Unfortunately, it is hard to figure out how and when the public will ever have a chance to weigh in on any of these issues.  Previously, the SRC convened on Wednesdays; official proposals were distributed and discussed at one meeting and voted on the next.  The new SRC now has one formal meeting each month, and they have yet to explain how anyone can view its agenda prior to that day.  How can the public comment on or question proposals they don’t get a chance to see?

It seemed, initially, that one exercise in transparency might be the SRC’s decision to schedule a series of meetings at neighborhood schools where parents and community members could discuss their criteria for finding a permanent superintendent.  A 10-member committee has been designated by the SRC to conduct the search and vote for its choice; no parents, teachers or students have been selected to be part of that body, either. 

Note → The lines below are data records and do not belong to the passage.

(** * fake-news-backend: the analysis endpoint and the history endpoints

    A shallow embedding of [src/index.js].  The Express handlers and
    [analyzeText] are written as programs of a small state-and-exception
    monad over a [World] that holds what lies outside the file: the reply
    of the Gemini model to a prompt, the behaviour of the MongoDB
    collection, the clock and the console.  [JSON.parse] is a parameter of
    the development (a Section variable): every theorem holds for whatever
    function from texts to values the engine implements.  A reference
    reader of the JSON grammar is given for the worked examples. *)

From Stdlib Require Import QArith Qround Lqa Ascii String Lia.
From stdpp Require Import gmap list strings sorting.

Set Warnings "-register-all".

(** ** JavaScript strings

    A string is its sequence of UTF-16 code units; [length] is the
    source's [.length]. *)

Abbreviation jsstring := (list N) (only parsing).

(** A literal of the source, all of whose characters are ASCII. *)
Definition js (s : string) : jsstring :=
  (λ a, N_of_ascii a) <$> list_ascii_of_string s.

(** WhiteSpace and LineTerminator of ECMAScript, the code units that
    [String.prototype.trim] strips. *)
Definition is_white_space (c : N) : bool :=
  ((9 <=? c) && (c <=? 13) || (c =? 32) || (c =? 0xA0) || (c =? 0x1680)
   || (0x2000 <=? c) && (c <=? 0x200A)
   || (c =? 0x2028) || (c =? 0x2029) || (c =? 0x202F) || (c =? 0x205F)
   || (c =? 0x3000) || (c =? 0xFEFF))%N.
(** [World] fixes what the environment and the external services answer
    during one request.  The calls made inside a loop are indexed by the
    position of the item in the list, so that two items with the same
    ticker may get different answers. *)
Record World : Type := {
  (** [os.getenv]. *)
  getenv : string -> option string;
  (** [openai.OpenAI(api_key=k)]: the client's [api_key], or the
      exception the constructor raises. *)
  openai_client : option string -> exn + option string;
  (** [chat.completions.create(...).choices[0].message.content] for a
      prompt; the content may be [None]. *)
  openai_create : string -> exn + option string;
  (** [genai.configure] followed by [genai.GenerativeModel]. *)
  gemini_configure : string -> exn + unit;
  (** [generate_content(prompt).text]. *)
  gemini_generate : string -> exn + string;
  (** [yf.Ticker(t).info]. *)
  yf_info : nat -> json -> exn + dict;
  (** [yf.Ticker(t).history(period="2d")], given by its Close column. *)
  yf_history : nat -> json -> exn + list float;
  (** [datetime.now()], in microseconds. *)
  now : Z
}.

(** ** The cache, the trace and the monad *)

(** [weekly_stock_data = {"last_updated": ..., "data": [...]}]. *)
Record cache : Type := Cache {
  last_updated : option Z;
  data : list json
}.

(** The value of [weekly_stock_data] when the module is loaded. *)
Definition initial_cache : cache := Cache None [].

Inductive event : Type :=
| Print (s : string)
| CallLLM (provider : string)
| CallInfo (ticker : json)
| CallHistory (ticker : json).

Record state : Type := State {
  weekly_stock_data : cache;
  trace : list event
}.

Definition M (A : Type) : Type := state -> (exn + A) * state.

Definition ret {A} (a : A) : M A := fun s => (inr a, s).

Definition bind {A B} (m : M A) (k : A -> M B) : M B :=
  fun s => match m s with
           | (inr a, s') => k a s'
           | (inl e, s') => (inl e, s')
           end.

Definition raise {A} (e : exn) : M A := fun s => (inl e, s).

(** [try: m except C as e: h e], where [catches] recognises class [C]. *)
Definition try_except {A} (m : M A) (catches : exn -> bool) (h : exn -> M A) : M A :=
  fun s => match m s with
           | (inr a, s') => (inr a, s')
           | (inl e, s') => if catches e then h e s' else (inl e, s')
           end.

Definition lift {A} (r : exn + A) : M A :=
  match r with inr a => ret a | inl e => raise e end.

Definition emit (ev : event) : M unit :=
  fun s => (inr tt, State (weekly_stock_data s) (trace s ++ [ev])).

Definition print (msg : string) : M unit := emit (Print msg).

Definition get_cache : M cache := fun s => (inr (weekly_stock_data s), s).

Definition set_cache (c : cache) : M unit := fun s => (inr tt, State c (trace s)).

Declare Scope py_scope.
Delimit Scope py_scope with py.
Notation "x <- m ;; k" := (bind m (fun x => k))
  (at level 100, m at next level, right associativity) : py_scope.
Notation "m ;;; k" := (bind m (fun _ => k))
  (at level 100, right associativity) : py_scope.
Open Scope py_scope.

(** ** Operations on decoded values that may raise *)

(** [o.get(k, dflt)]: only a [dict] has the method. *)
Definition py_get (o : json) (k : string) (dflt : json) : exn + json :=
  match o with
  | JObj d => inr (dict_get_default d k dflt)
  | _ => inl (Exn AttributeError
                ("'" +:+ type_name o +:+ "' object has no attribute 'get'"))
  end.

(** [o[k] = v]. *)
Definition py_setitem (o : json) (k : string) (v : json) : exn + json :=
  match o with
  | JObj d => inr (JObj (dict_set d k v))
  | _ => inl (Exn TypeError
                ("'" +:+ type_name o +:+ "' object does not support item assignment"))
  end.

Fixpoint chars_of (s : string) : list json :=
  match s with
  | EmptyString => []
  | String a r => JStr (String a EmptyString) :: chars_of r
  end.

(** The items a [for] loop visits: the elements of a list, the characters
    of a string, the keys of a dict; other values are not iterable. *)
Definition py_iter (o : json) : exn + list json :=
  match o with
  | JArr l => inr l
  | JStr s => inr (chars_of s)
  | JObj d => inr (map (fun kv => JStr (fst kv)) d)
  | _ => inl (Exn TypeError ("'" +:+ type_name o +:+ "' object is not iterable"))
  end.

(** ** [llm_service.py]: class [LLMService] *)

Section Program.

Variable rt : Runtime.

Record LLMService : Type := { provider : string }.

(** [LLMService.__init__]. *)
Definition LLMService_init (w : World) (provider_arg : string) : M LLMService :=
  let p := str_lower provider_arg in
  if negb (String.eqb p "openai" || String.eqb p "gemini") then
    raise (Exn ValueError
             ("Unsupported provider: " +:+ p +:+ ". Please use 'openai' or 'gemini'."))
  else if String.eqb p "openai" then
    api_key <- lift (openai_client w (getenv w "OPENAI_API_KEY")) ;;
    match api_key with
    | None | Some EmptyString =>
        raise (Exn ValueError "OPENAI_API_KEY environment variable not set.")
    | Some _ => ret {| provider := p |}
    end
  else if String.eqb p "gemini" then
    match getenv w "GEMINI_API_KEY" with
    | None | Some EmptyString =>
        raise (Exn ValueError "GEMINI_API_KEY environment variable not set.")
    | Some gemini_api_key =>
        lift (gemini_configure w gemini_api_key) ;;;
        ret {| provider := p |}
    end
  else ret {| provider := p |}.

Definition indent : string := "        ".

(** [LLMService.generate_prompt]. *)
Definition generate_prompt : string :=
  nl +:+ indent +:+
  "Generate a list of the 50 most popular stocks this week. For each stock, provide:"
  +:+ nl +:+ indent +:+ "1. The ticker symbol (string)"
  +:+ nl +:+ indent +:+
  "2. A buy_sell_score (integer from 0 to 100, where 100 is a strong buy)"
  +:+ nl +:+ indent +:+
  "3. A brief reason for the preference (string, 1-2 sentences)"
  +:+ nl +:+ indent
  +:+ nl +:+ indent +:+ "Return the data as a single JSON object with a key "
  +:+ dq +:+ "stocks" +:+ dq +:+ " containing a list of these items."
  +:+ nl +:+ indent +:+ "Example format: {" +:+ dq +:+ "stocks" +:+ dq +:+ ": [{"
  +:+ dq +:+ "ticker" +:+ dq +:+ ": " +:+ dq +:+ "AAPL" +:+ dq +:+ ", "
  +:+ dq +:+ "preference_score" +:+ dq +:+ ": 85, "
  +:+ dq +:+ "reason" +:+ dq +:+ ": " +:+ dq +:+ "..." +:+ dq +:+ "}]}"
  +:+ nl +:+ indent.

(** [LLMService.call_openai].  The result is the message content, which
    the SDK types as optional. *)
Definition call_openai (w : World) (prompt : string) : M (option string) :=
  try_except
    (emit (CallLLM "openai") ;;;
     lift (openai_create w prompt))
    is_APIError
    (fun e => raise (Exn Exception_ ("OpenAI API error: " +:+ exn_msg e))).

(** [LLMService.call_gemini]. *)
Definition call_gemini (w : World) (prompt : string) : M (option string) :=
  try_except
    (emit (CallLLM "gemini") ;;;
     text <- lift (gemini_generate w prompt) ;;
     let cleaned_response :=
       str_replace (str_replace (str_strip rt text) "```json" "") "```" "" in
     ret (Some cleaned_response))
    is_Exception
    (fun e => raise (Exn Exception_ ("Gemini API error: " +:+ exn_msg e))).

Definition failed_to_decode : exn :=
  Exn Exception_ "Failed to decode JSON from LLM response.".
(** * I-Tech static scripts: [static/js/admin.js] and [static/js/flash.js]

    A shallow embedding of the two browser scripts of the repository and the
    properties their description states about them.

    Both scripts are straight-line DOM code, so the embedding is a small
    state monad over a [world]: the element store of the page, the log of
    what the page showed to or sent for the user, a clock, the queue of
    pending timers and the registered event listeners.  The browser
    primitives the scripts call ([prompt], [createElement], [appendChild],
    [submit], [addEventListener], [querySelectorAll], [setTimeout], ...) are
    modelled once in [Module Browser]; the scripts themselves are
    transcribed line by line in [Module Admin] and [Module Flash].

    Time is ideal: a listener or callback runs in no time, and timers fire
    in the order in which they are due.  Delays are what [setTimeout] makes
    of its argument, a 32-bit signed integer. *)

From stdpp Require Import gmap strings list fin_maps sorting.
From Stdlib Require Import ZArith Ascii.

Local Open Scope string_scope.
Local Open Scope list_scope.
Local Open Scope stdpp_scope.

(** ** Browser model *)

Module Browser.

(** JavaScript values the scripts branch on: [prompt] returns a string or
    [null]. *)
Inductive value : Type :=
  | Null
  | Str (s : string).

(** [if (v)]: [null] and the empty string are falsy, every other string is
    truthy. *)
Definition ToBoolean (v : value) : bool :=
  match v with
  | Null => false
  | Str EmptyString => false
  | Str (String _ _) => true
  end.

Definition ToString (v : value) : string :=
  match v with
  | Null => "null"
  | Str s => s
  end.

(** Element objects live in a store and are referred to by reference, so
    that the same element can be reached through a variable of the script
    and through its parent. *)
Abbreviation node := nat.

Record element : Type := Element {
  tagName : string;
  props : gmap string string;     (* method, action, type, name, value, ... *)
  classList : list string;        (* ordered set of class tokens *)
  style : gmap string string;     (* inline style declarations *)
  parentNode : option node;
  childNodes : list node
}.

Record document : Type := Document {
  store : gmap node element;
  documentElement : node;
  body : node
}.

(** What the page did towards the user and the server. *)
Inductive event : Type :=
  | Prompted (message : string)
  | Submitted (form : node) (method action : string)
              (entries : list (string * string)).

(** The two arrow functions handed to [setTimeout] by flash.js, as closures
    over the variable [flash] they capture. *)
Inductive callback : Type :=
  | RevealFlash (flash : node)   (* () => flash.classList.add('show') *)
  | HideFlash (flash : node).    (* () => flash.style.display = 'none' *)

Record timer : Type := Timer {
  fire_at : Z;                    (* absolute time, in milliseconds *)
  handler : callback
}.
(** * nice-table: a shallow embedding of [src/index.ts]

    The layout engine of [createTable] is translated function by function.
    Conventions of the embedding:

    - a JavaScript string is the list of its UTF-16 code units ([str]), so
      that [length] is the [.length] of the source;
    - a number that the source only ever uses as an integer (a string
      length, a column width, [maxWidth]) is a [Z]; this is faithful for the
      integers that a double represents exactly (magnitude below 2^53);
    - the two genuinely fractional computations of the source, the shrink
      and grow factors, are computed in IEEE 754 binary64 with the
      executable specification of the Rocq core library ([SpecFloat]);
    - a computation of the source either completes with a value, throws,
      loops forever, or leaves the integers ([completion]);
    - strings, arrays and argument lists have any length: the bounds that
      an engine puts on them (a longest string, the arguments that fit on
      its stack) are not modelled, and what is stated about the ways a call
      ends is stated for calls within them ([withinCapacity]);
    - the first lines of [createTable], which build new arrays from the
      arguments, are translated a second time on a store of objects at
      addresses, where writes in place and aliasing are visible. *)

From Stdlib Require Import ZArith NArith Lia String Ascii DecimalString.
From Stdlib Require Import Floats.SpecFloat.
From stdpp Require Import base tactics option list list_numbers gmap.

Local Open Scope Z_scope.

(** ** The parts of the JavaScript runtime that the source uses *)

Module JS.

Abbreviation str := (list N).

(** An ASCII literal as a string of code units. *)
Definition lit (s : string) : str := N_of_ascii <$> list_ascii_of_string s.

(** [.length] of a string or of an array, as a number. *)
Definition len {A} (l : list A) : Z := Z.of_nat (length l).

Inductive exn :=
| Error (message : str)
| RangeError (message : str)
| TypeError (message : str).

(** How an evaluation of source code ends.  [Diverge] is a loop that never
    exits; [NotFinite] is the floor of a NaN or of an infinity, which is
    not an integer and has no image in [Z]. *)
Inductive completion (A : Type) :=
| Normal (a : A)
| Throw (e : exn)
| Diverge
| NotFinite.
Arguments Normal {A} a.
Arguments Throw {A} e.
Arguments Diverge {A}.
Arguments NotFinite {A}.

#[global] Instance completion_ret : MRet completion := @Normal.
#[global] Instance completion_bind : MBind completion := λ A B f m,
  match m with
  | Normal a => f a
  | Throw e => Throw e
  | Diverge => Diverge
  | NotFinite => NotFinite
  end.

(** [l.map(f)] for a callback that receives the element and its index and
    may throw. *)
Definition imapM {A B} (f : nat → A → completion B) (l : list A)
  : completion (list B) :=
  mapM (λ p, f p.1 p.2) (imap pair l).

(** *** Numbers *)

Definition double := spec_float.
Definition of_int (z : Z) : double := binary_normalize 53 1024 z 0 false.
Definition fadd : double → double → double := SFadd 53 1024.
Definition fsub : double → double → double := SFsub 53 1024.
Definition fmul : double → double → double := SFmul 53 1024.
Definition fdiv : double → double → double := SFdiv 53 1024.

(** [Math.floor] of a double. *)
Definition Math_floor (x : double) : completion Z :=
  match x with
  | S754_zero _ => Normal 0
  | S754_finite s m e =>
      let n := if s then Z.neg m else Z.pos m in
      Normal (if 0 <=? e then n * 2 ^ e else n `div` 2 ^ (- e))
  | S754_infinity _ | S754_nan => NotFinite
  end.

(** [Math.max(...l)]; the maximum of no number at all is [-Infinity],
    here [None]. *)
Definition Math_max (l : list Z) : option Z :=
  match l with
  | [] => None
  | x :: l => Some (foldl Z.max x l)
  end.

(** [n.toString()] and the interpolation of an integer in a template. *)
Definition Number_toString (z : Z) : str :=
  lit (NilZero.string_of_int (Z.to_int z)).

(** *** Strings and arrays *)

(** The relative index of [slice]: negative counts from the end, and the
    result is clamped to the bounds. *)
Definition relativeIndex (n : nat) (i : Z) : nat :=
  if i <? 0 then Z.to_nat (Z.max 0 (Z.of_nat n + i))
  else Z.to_nat (Z.min i (Z.of_nat n)).

(** [l.slice(start, end)], with [None] for an omitted [end]. *)
Definition slice {A} (l : list A) (start : Z) (end_ : option Z) : list A :=
  let from := relativeIndex (length l) start in
  let to := from_option (relativeIndex (length l)) (length l) end_ in
  take (to - from) (drop from l).
(** Inside a text, JSON data is read back in one way only. *)
Lemma text_unambiguous (v : JsValue) :
  json_data v = true -> unambiguous text (fun y => json_data y = true) v.
Proof.
  induction v as [| | b | z | s | items IH | props IH | id] using JsValue_nested_ind;
    intros Hv v' r r' Hv' Hr Hr' Heq; try discriminate Hv.
  all: destruct (text_first _ Hv) as (c & rest & Hc & Hkind).
  all: destruct (text_first _ Hv') as (c' & rest' & Hc' & Hkind').
  all: match goal with
       | |- ?v = _ /\ _ =>
           assert (kind v' = kind v) as Hsame
             by (rewrite Hc, Hc', !append_cons in Heq; injection Heq as -> _; congruence)
       end.
  all: destruct v' as [| | b' | z' | s' | items' | props' | id']; try discriminate Hsame.
  all: clear c c' rest rest' Hc Hc' Hkind Hkind' Hsame.
  - cbn [text] in Heq. apply String.app_inj in Heq. auto.
  - destruct b, b'; cbn [text] in Heq; try discriminate Heq;
      apply String.app_inj in Heq; auto.
  - cbn [text] in Heq. destruct (number_inj z z' r r' Hr Hr' Heq) as [-> ->]. auto.
  - cbn [text] in Heq. destruct (QuoteJSONString_inj s s' r r' Heq) as [-> ->]. auto.
  - rewrite !text_array in Heq. injection Heq as Heq.
    cbn [json_data] in Hv, Hv'.
    apply forallb_Forall in Hv. apply forallb_Forall in Hv'.
    destruct (joined_inj text (fun y => json_data y = true) "]" eq_refl ltac:(discriminate)
                items items' r r') as [-> ->]; auto.
    + clear - IH Hv. induction IH as [| x items Hx _ IHrest]; [constructor |].
      inversion Hv; subst. constructor; auto.
    + eapply Forall_impl; [exact Hv |]. intros x Hx.
      destruct (text_first x Hx) as (c & s & Hc & Hkind).
      exists c, s. split; [exact Hc | eapply announced_not_delimiter; exact Hkind].
    + eapply Forall_impl; [exact Hv' |]. intros x Hx.
      destruct (text_first x Hx) as (c & s & Hc & Hkind).
      exists c, s. split; [exact Hc | eapply announced_not_delimiter; exact Hkind].
  - rewrite !text_object in Heq. injection Heq as Heq.
    cbn [json_data] in Hv, Hv'.
    assert (Forall data_member props) as Hprops.
    { apply forallb_Forall in Hv. eapply Forall_impl; [exact Hv |]. intros [k x] Hx. exact Hx. }
    assert (Forall data_member props') as Hprops'.
    { apply forallb_Forall in Hv'. eapply Forall_impl; [exact Hv' |]. intros [k x] Hx. exact Hx. }
    assert (forall prop : string * JsValue, opens write_member prop) as Hopens.
    { intros [k x]. unfold write_member, QuoteJSONString, dq.
      eexists _, _. rewrite !append_cons. split; reflexivity. }
    destruct (joined_inj write_member data_member "}" eq_refl ltac:(discriminate)
                props props' r r') as [-> ->]; auto.
    + clear - IH Hprops. induction IH as [| [k x] props Hx _ IHrest]; [constructor |].
      inversion Hprops as [| ? ? Hdata Hrest]; subst. constructor; [| auto].
      intros [k' x'] t t' Hdata' Ht Ht' Heq. unfold write_member in Heq.
      unfold data_member in Hdata, Hdata'. cbn [snd] in Hx, Hdata, Hdata'.
      rewrite !append_assoc in Heq.
      destruct (QuoteJSONString_inj _ _ _ _ Heq) as [-> Hvalue].
      rewrite !append_cons, !append_nil in Hvalue. injection Hvalue as Hvalue.
      destruct (Hx Hdata x' t t' Hdata' Ht Ht' Hvalue) as [-> ->]. auto.
    + apply Forall_forall. intros prop _. apply Hopens.
    + apply Forall_forall. intros prop _. apply Hopens.
Qed.

Lemma append_empty (s : string) : (s +:+ EmptyString)%string = s.
Proof. induction s as [| c s IH]; [reflexivity |]. rewrite append_cons, IH. reflexivity. Qed.

(** [JSON.stringify] is one-to-one on JSON data. *)
Lemma stringify_inj (a b : JsValue) :
  json_data a = true -> json_data b = true -> stringify a = stringify b -> a = b.
Proof.
  intros Ha Hb Heq.
  rewrite (stringify_text a Ha), (stringify_text b Hb) in Heq. injection Heq as Heq.
  apply (text_unambiguous a Ha b EmptyString EmptyString Hb eq_refl eq_refl).
  rewrite !append_empty. exact Heq.
Qed.

Local Close Scope char_scope.

(** ** findIntent with a context *)

Lemma same_json_spec (a b : JsValue) : same_json a b = true <-> stringify a = stringify b.
Proof. unfold same_json. apply bool_decide_eq_true. Qed.
(** C2, counterexample to the claim as stated: alice's subscription row for
    (7, 3) exists, she subscribes, the store answers with a primary-key
    violation, and the handler reports an error and does not mark the view
    as subscribed. *)
Lemma toggleSubscription_collision_is_error :
  length (select_subscription Sample.store 7%nat 3 1%nat) = 1%nat
  ∧ insert_subscription Sample.store 20 7%nat 3 1%nat
    = Err (unique_violation "comment_subscriptions_pkey")
  ∧ Reader.toasts
      (Reader.toggleSubscription (Sample.reader_props (Some Sample.alice)) 20
         (Sample.reader_state [] false) Sample.store)
    = [toast_error "Failed to update subscription"]
  ∧ Reader.isSubscribed
      (Reader.st
         (Reader.toggleSubscription (Sample.reader_props (Some Sample.alice))
            20 (Sample.reader_state [] false) Sample.store))
    = false.
Proof. vm_compute. done. Qed.

(** C5. Unsubscribing (the branch of [toggleSubscription] taken when
    [isSubscribed] is true) when the store holds no subscription row for the
    (user, manga, chapter) tuple changes nothing in the store and is not an
    error: the handler shows 'Unsubscribed from comments'. *)
Theorem toggleSubscription_unsubscribe_absent (p : Reader.props) now
    (s : Reader.state) (d : db) (u : App.User) :
  Reader.user p = Some u →
  Reader.isSubscribed s = true →
  (App.id u, Reader.manga_id p, Reader.chapterNumber p)
    ∉ sub_key <$> comment_subscriptions d →
  let o := Reader.toggleSubscription p now s d in
  Reader.store o = d
  ∧ Reader.toasts o = [toast_success "Unsubscribed from comments"]
  ∧ Reader.isSubscribed (Reader.st o) = false.
Proof.
  intros Hu Hs Hnotin. unfold Reader.toggleSubscription. rewrite Hu, Hs.
  simpl. rewrite delete_subscription_absent by done.
  by destruct d.
Qed.

(** C5, witness: bob, who has no subscription row for (7, 3), unsubscribes
    from a view whose flag says he is subscribed. *)
Lemma toggleSubscription_unsubscribe_absent_witness :
  ((2%nat, 7%nat, 3) ∉ sub_key <$> comment_subscriptions Sample.store)
  ∧ Reader.store
      (Reader.toggleSubscription (Sample.reader_props (Some Sample.bob)) 20
         (Sample.reader_state [] true) Sample.store)
    = Sample.store.
Proof.
  assert (Hno : (2%nat, 7%nat, 3) ∉ sub_key <$> comment_subscriptions Sample.store).
  { unfold subscriptions_pk. apply (bool_decide_unpack _). vm_compute. exact I. }
  split; [exact Hno|].
  exact (proj1 (toggleSubscription_unsubscribe_absent
                  (Sample.reader_props (Some Sample.bob)) 20
                  (Sample.reader_state [] true) Sample.store Sample.bob
                  eq_refl eq_refl Hno)).
Defined.

(** ** Posting a comment *)

Lemma trimStart_nil_iff (s : js_string) :
  trimStart s = [] ↔ Forall (λ c, is_js_space c = true) s.
Proof.
  induction s as [|c s IH]; simpl.
  - split; [constructor|done].
  - destruct (is_js_space c) eqn:Hc.
    + rewrite IH. split; [by constructor|]. by intros [_ ?]%Forall_cons.
    + split; [done|]. intros [Hc' _]%Forall_cons. congruence.
Qed.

The first of these forums, held at Simon Gratz High School last week, was not run by School District personnel but by facilitators from the Penn Project on Civic Engagement.  The gathering of about one hundred people was immediately divided into smaller groups, and a printed list of talking points was given to each to discuss.  No time was allotted for the whole group to ask questions of the four committee members who were present.  Can a meeting with a pre-determined agenda, run by paid facilitators, truly be described as an opportunity for Philadelphians who have a stake in this system to be heard?

When will Philadelphians have a chance to be heard on the critical issues—academics, finances, school safety and climate—which now face our schools?  And why are they being pushed aside to make room for those who largely represent corporate interests?  It seems that the true stakeholders in the Philadelphia School District have neither the money nor the power to get a seat at the table.